-------- Dataset content --------

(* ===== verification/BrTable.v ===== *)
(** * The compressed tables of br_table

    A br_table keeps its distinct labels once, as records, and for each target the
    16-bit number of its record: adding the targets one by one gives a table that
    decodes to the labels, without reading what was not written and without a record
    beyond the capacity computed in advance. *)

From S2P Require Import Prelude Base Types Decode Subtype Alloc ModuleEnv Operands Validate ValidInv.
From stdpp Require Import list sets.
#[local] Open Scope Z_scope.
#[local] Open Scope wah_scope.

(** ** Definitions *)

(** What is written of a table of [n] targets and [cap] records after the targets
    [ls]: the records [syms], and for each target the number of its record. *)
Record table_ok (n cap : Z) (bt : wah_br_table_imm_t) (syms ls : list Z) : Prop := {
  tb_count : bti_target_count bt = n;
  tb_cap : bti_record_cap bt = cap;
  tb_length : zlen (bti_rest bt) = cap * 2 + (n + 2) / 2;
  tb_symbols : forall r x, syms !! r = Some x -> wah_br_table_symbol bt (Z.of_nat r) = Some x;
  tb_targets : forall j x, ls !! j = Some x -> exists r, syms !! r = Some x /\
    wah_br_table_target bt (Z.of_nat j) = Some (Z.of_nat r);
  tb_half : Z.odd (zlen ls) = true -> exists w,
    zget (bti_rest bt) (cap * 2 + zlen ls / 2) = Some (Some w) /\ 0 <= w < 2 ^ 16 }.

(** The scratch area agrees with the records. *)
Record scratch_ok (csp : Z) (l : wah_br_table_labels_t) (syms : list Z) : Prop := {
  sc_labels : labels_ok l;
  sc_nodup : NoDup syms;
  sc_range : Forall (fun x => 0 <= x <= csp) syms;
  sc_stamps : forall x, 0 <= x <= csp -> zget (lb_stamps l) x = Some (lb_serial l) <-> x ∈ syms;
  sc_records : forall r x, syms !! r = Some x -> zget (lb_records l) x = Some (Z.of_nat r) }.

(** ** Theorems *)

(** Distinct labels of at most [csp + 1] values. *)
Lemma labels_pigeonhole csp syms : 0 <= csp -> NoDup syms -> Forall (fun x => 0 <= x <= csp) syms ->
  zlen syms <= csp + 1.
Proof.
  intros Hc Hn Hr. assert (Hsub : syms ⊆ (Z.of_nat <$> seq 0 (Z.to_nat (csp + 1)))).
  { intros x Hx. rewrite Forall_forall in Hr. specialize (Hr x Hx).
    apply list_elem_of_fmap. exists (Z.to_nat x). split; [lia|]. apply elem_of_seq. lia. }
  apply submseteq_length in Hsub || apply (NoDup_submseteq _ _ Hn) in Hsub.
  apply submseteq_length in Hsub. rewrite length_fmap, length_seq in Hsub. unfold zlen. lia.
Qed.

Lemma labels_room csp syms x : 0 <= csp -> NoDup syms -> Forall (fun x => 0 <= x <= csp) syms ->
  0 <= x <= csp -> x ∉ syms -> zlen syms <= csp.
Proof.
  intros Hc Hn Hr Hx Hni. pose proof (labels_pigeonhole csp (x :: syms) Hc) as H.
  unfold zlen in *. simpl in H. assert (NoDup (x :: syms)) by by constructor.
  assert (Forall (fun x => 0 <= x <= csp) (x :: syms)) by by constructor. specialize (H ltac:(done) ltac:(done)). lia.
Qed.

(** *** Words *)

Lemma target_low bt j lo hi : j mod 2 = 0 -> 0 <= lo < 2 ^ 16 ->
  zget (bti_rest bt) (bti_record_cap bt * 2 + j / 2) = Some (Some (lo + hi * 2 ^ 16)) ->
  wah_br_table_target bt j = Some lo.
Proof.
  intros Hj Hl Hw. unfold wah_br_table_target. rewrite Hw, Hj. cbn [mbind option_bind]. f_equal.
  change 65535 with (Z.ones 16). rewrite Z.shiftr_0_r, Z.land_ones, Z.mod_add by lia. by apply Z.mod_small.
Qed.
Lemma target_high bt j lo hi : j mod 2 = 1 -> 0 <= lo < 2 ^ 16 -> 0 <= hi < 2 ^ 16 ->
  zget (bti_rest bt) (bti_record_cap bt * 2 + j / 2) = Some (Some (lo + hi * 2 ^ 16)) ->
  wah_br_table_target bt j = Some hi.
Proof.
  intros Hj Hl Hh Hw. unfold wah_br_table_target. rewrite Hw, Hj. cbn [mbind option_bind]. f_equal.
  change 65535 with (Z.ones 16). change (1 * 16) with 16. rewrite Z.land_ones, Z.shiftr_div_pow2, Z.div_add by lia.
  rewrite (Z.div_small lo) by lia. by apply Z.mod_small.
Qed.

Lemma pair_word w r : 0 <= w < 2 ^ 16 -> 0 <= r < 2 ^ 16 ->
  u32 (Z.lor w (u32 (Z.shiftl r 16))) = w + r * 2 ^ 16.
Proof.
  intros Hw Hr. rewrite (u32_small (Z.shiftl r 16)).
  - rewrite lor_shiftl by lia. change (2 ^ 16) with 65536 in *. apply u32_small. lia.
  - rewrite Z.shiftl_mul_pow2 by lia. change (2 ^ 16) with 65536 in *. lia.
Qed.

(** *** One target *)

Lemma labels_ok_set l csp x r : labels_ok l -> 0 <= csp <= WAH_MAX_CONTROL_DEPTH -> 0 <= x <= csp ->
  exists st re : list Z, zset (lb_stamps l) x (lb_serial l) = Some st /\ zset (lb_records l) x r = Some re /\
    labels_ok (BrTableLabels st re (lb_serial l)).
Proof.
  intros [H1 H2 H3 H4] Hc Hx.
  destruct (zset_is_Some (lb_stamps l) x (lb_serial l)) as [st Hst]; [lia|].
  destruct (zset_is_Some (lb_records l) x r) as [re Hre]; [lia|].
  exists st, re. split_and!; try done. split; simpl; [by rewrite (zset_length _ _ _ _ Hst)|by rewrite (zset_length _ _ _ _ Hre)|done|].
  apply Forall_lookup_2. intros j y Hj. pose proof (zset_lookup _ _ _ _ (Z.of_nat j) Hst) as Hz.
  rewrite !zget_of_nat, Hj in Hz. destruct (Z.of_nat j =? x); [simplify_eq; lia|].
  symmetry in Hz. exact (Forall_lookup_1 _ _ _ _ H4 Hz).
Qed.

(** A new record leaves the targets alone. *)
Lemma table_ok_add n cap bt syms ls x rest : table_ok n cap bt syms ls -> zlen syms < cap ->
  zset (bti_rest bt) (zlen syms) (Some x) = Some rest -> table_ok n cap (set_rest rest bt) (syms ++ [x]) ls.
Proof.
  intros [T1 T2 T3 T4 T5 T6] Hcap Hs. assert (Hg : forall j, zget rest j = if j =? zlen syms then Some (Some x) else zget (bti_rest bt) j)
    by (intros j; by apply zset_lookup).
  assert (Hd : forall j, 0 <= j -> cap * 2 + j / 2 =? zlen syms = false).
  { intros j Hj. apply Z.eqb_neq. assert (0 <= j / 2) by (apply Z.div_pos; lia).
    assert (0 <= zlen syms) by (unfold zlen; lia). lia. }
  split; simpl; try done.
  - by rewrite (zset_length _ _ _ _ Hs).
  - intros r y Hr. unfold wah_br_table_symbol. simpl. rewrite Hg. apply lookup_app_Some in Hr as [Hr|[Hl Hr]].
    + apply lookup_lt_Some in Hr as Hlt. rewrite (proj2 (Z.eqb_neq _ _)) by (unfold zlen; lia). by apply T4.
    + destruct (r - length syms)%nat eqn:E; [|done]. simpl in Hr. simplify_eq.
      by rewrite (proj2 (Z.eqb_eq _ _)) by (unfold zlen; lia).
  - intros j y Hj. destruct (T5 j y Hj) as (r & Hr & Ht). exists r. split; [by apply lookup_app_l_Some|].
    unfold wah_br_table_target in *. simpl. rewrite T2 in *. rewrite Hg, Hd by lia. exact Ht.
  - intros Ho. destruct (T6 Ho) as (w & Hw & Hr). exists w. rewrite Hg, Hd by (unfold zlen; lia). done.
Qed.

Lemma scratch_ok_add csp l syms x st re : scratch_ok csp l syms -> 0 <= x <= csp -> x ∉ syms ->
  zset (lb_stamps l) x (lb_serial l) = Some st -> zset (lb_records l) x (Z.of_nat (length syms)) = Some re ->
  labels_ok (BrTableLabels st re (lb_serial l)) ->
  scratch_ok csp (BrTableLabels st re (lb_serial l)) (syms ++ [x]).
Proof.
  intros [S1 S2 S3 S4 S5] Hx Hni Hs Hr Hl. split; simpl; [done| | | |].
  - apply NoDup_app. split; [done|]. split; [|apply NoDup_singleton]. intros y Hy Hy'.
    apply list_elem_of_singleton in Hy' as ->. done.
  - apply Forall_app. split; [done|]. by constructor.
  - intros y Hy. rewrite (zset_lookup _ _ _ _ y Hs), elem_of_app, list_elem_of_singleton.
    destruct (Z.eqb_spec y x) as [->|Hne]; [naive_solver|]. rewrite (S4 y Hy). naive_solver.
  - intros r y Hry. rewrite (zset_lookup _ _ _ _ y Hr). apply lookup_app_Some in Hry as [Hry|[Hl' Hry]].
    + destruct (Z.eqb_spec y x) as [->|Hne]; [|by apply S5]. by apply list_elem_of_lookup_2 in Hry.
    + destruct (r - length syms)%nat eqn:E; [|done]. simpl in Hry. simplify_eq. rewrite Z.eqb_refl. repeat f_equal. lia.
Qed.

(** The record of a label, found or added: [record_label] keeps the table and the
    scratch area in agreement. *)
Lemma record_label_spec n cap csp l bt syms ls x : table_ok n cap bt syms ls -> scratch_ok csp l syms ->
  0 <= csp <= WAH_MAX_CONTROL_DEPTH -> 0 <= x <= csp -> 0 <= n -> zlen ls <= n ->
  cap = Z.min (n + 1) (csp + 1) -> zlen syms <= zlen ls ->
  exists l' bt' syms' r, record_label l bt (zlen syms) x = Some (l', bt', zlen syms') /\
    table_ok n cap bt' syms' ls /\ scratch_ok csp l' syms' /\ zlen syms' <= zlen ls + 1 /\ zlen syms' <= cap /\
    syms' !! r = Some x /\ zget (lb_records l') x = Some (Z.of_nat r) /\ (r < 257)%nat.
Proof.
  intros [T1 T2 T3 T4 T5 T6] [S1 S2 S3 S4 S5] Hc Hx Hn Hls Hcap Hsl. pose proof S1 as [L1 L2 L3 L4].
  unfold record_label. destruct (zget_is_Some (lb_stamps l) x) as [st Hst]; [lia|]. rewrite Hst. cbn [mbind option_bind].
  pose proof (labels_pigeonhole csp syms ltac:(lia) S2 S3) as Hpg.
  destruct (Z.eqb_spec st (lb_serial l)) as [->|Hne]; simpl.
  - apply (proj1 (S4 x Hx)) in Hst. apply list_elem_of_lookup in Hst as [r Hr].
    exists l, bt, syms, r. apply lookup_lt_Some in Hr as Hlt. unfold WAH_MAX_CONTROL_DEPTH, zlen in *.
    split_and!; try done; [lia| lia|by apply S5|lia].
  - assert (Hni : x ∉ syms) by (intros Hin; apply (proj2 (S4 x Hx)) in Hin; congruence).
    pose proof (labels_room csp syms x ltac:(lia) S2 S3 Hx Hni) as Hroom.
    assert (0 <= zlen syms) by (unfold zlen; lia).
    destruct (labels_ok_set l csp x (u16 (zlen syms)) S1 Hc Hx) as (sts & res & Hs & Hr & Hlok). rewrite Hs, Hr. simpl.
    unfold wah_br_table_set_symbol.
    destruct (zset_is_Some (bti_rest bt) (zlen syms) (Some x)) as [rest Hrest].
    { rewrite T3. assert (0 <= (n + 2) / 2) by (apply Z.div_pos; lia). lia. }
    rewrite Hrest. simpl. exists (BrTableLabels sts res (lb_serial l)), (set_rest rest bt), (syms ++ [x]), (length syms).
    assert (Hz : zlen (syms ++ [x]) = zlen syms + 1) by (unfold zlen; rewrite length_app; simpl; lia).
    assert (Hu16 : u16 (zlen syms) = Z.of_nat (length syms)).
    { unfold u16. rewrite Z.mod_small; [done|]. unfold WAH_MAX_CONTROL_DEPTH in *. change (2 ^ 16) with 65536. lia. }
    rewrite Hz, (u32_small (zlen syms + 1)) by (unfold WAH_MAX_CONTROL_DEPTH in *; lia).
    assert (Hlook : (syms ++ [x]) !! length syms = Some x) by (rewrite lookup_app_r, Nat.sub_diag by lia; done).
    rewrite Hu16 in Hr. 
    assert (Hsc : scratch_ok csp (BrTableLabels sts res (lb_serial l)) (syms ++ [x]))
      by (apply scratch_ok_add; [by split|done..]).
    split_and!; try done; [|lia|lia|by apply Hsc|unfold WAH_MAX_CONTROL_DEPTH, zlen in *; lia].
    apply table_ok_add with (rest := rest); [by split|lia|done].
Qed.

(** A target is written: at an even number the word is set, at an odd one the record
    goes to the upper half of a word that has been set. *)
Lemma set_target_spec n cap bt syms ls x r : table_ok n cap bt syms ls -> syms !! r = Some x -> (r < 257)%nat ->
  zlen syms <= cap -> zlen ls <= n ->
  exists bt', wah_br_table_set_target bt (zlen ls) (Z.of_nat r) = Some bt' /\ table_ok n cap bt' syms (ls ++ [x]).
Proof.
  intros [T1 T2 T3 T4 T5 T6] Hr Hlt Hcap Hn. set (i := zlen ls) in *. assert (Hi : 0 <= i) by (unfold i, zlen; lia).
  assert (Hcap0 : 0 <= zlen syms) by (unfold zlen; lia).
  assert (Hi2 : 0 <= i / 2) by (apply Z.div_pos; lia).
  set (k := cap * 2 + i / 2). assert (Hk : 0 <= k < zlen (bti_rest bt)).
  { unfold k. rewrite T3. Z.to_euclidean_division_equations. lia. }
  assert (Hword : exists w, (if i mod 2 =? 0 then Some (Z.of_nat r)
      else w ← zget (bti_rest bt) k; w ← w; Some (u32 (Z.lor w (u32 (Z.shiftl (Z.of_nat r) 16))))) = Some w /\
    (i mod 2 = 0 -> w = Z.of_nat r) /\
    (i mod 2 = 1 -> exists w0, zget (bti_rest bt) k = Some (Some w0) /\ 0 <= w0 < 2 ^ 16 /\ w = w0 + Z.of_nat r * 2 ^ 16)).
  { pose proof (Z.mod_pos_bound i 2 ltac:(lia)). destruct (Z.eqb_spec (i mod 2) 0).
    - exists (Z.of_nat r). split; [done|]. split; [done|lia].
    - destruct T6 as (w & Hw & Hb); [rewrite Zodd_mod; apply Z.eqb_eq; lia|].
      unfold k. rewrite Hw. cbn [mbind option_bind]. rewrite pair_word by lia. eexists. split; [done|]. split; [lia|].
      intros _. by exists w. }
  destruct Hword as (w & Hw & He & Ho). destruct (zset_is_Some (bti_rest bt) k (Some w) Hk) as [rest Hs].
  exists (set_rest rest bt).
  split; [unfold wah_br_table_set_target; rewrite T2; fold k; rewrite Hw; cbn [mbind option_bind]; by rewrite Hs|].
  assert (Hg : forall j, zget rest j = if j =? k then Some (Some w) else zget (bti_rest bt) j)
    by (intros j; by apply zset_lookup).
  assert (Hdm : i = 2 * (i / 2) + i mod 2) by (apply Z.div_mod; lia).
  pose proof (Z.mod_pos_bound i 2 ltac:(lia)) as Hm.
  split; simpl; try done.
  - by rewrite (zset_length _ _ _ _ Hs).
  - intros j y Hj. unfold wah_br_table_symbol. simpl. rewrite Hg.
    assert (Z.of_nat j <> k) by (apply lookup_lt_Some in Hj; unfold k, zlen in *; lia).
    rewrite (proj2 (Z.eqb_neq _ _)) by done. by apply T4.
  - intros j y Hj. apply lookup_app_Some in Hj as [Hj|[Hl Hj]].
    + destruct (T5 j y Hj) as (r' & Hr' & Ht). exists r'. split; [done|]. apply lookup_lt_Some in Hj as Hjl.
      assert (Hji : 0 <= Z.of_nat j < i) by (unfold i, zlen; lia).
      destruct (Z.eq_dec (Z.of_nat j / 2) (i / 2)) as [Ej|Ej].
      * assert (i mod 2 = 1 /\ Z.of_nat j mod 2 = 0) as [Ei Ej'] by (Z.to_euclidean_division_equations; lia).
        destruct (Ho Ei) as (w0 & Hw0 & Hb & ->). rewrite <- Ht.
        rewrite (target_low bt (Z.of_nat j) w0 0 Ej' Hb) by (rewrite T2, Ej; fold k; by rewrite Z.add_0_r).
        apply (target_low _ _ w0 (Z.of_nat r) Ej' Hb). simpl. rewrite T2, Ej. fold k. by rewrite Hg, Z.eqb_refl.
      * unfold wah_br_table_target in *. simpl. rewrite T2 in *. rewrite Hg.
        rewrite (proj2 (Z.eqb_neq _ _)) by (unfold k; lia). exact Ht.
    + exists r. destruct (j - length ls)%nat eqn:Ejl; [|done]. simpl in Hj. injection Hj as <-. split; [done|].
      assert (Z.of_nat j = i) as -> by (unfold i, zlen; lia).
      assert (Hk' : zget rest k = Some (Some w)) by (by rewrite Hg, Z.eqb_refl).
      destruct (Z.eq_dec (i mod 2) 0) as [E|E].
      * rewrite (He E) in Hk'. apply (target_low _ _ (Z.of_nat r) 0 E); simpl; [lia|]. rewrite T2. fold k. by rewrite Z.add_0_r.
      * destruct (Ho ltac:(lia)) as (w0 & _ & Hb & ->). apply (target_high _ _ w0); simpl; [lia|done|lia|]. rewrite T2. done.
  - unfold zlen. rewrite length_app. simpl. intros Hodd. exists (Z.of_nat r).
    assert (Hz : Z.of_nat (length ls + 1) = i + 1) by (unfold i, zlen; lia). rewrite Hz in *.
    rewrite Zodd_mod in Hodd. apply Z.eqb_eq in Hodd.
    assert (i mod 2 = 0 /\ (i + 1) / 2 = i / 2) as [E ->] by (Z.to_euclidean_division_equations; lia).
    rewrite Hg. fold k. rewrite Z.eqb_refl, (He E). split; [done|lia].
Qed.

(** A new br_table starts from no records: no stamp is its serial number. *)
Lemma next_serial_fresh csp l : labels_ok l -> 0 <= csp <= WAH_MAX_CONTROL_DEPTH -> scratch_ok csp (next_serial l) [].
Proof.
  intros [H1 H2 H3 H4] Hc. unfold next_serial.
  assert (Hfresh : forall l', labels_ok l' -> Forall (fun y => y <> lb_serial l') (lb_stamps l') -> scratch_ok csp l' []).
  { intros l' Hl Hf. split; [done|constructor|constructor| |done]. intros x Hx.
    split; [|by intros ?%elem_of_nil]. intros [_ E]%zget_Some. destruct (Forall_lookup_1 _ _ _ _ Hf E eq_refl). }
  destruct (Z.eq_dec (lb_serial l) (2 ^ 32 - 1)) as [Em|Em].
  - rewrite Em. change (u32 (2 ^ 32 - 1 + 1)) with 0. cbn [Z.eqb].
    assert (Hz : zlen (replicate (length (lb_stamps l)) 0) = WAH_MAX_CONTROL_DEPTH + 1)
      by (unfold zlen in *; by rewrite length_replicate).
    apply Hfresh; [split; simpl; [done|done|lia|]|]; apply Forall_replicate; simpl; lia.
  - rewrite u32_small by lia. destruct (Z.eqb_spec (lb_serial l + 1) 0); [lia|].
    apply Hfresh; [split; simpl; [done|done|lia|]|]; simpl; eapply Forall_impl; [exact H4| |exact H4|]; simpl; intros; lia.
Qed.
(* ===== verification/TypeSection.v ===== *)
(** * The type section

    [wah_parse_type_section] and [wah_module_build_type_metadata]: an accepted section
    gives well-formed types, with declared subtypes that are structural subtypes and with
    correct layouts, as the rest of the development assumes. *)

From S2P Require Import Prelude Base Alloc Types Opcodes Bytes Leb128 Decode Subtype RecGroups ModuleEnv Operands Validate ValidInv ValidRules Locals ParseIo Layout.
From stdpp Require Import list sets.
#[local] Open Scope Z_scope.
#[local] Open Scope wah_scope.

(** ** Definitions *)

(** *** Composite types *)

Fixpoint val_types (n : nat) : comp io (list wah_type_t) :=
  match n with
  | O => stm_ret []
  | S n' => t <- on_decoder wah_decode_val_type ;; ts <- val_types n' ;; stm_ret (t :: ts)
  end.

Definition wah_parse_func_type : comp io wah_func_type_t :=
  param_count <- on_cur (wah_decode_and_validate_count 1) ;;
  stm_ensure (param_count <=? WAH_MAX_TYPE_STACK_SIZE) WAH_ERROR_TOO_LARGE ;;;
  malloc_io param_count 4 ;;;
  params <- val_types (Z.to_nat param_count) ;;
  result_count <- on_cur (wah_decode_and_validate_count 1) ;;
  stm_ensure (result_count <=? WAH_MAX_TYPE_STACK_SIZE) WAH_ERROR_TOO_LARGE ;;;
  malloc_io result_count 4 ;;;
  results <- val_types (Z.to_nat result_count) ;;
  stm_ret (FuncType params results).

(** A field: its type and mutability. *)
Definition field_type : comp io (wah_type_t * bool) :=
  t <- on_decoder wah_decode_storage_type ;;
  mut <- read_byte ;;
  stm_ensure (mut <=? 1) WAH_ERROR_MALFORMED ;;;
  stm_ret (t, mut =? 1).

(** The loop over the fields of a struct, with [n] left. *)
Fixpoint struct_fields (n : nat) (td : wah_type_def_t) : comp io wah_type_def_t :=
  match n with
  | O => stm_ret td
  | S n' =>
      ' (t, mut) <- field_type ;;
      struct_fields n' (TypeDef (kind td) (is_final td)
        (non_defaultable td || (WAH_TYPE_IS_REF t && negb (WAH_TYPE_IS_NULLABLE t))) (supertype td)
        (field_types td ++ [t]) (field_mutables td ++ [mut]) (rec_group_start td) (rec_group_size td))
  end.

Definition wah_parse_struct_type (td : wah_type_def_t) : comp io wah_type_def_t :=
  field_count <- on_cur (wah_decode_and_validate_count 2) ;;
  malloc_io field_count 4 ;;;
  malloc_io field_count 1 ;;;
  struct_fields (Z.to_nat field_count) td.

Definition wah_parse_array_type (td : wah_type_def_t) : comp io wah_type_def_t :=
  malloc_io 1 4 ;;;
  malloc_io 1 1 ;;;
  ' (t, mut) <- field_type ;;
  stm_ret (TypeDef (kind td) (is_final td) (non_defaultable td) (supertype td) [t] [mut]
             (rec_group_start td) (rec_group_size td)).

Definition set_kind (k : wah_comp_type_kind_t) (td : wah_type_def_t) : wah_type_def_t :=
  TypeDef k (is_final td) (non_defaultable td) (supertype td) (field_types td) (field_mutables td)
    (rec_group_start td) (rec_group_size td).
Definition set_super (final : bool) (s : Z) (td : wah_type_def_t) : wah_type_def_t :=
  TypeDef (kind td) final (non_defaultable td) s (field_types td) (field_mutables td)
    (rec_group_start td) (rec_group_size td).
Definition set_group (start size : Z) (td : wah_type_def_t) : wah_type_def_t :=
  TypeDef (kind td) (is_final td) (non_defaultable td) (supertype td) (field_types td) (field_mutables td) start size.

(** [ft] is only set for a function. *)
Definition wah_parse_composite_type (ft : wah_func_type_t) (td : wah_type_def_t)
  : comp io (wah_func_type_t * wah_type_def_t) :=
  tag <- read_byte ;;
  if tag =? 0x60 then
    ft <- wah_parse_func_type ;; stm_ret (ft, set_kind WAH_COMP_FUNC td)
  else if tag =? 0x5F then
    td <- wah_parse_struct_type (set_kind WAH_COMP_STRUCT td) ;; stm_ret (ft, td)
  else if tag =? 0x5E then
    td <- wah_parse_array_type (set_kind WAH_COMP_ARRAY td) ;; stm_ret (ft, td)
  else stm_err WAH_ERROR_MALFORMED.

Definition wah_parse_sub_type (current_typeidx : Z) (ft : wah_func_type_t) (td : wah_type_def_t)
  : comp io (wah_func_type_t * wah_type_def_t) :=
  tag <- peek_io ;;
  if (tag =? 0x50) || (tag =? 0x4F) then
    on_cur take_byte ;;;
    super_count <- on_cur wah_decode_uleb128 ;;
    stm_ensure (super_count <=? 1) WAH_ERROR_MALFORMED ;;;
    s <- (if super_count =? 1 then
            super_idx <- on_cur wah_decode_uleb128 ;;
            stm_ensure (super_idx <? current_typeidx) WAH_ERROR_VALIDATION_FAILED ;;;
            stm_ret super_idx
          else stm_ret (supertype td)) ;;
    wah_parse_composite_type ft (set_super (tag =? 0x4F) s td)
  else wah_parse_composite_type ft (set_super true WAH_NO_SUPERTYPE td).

--------

Exercise prompt: Beginning with the line above that contains "16-bit number of", copy each line exactly up to and including the line that contains "tb_cap : bti_record_cap bt = cap;", and go no further.

Answer below:
    16-bit number of its record: adding the targets one by one gives a table that
    decodes to the labels, without reading what was not written and without a record
    beyond the capacity computed in advance. *)

From S2P Require Import Prelude Base Types Decode Subtype Alloc ModuleEnv Operands Validate ValidInv.
From stdpp Require Import list sets.
#[local] Open Scope Z_scope.
#[local] Open Scope wah_scope.

(** ** Definitions *)

(** What is written of a table of [n] targets and [cap] records after the targets
    [ls]: the records [syms], and for each target the number of its record. *)
Record table_ok (n cap : Z) (bt : wah_br_table_imm_t) (syms ls : list Z) : Prop := {
  tb_count : bti_target_count bt = n;
  tb_cap : bti_record_cap bt = cap;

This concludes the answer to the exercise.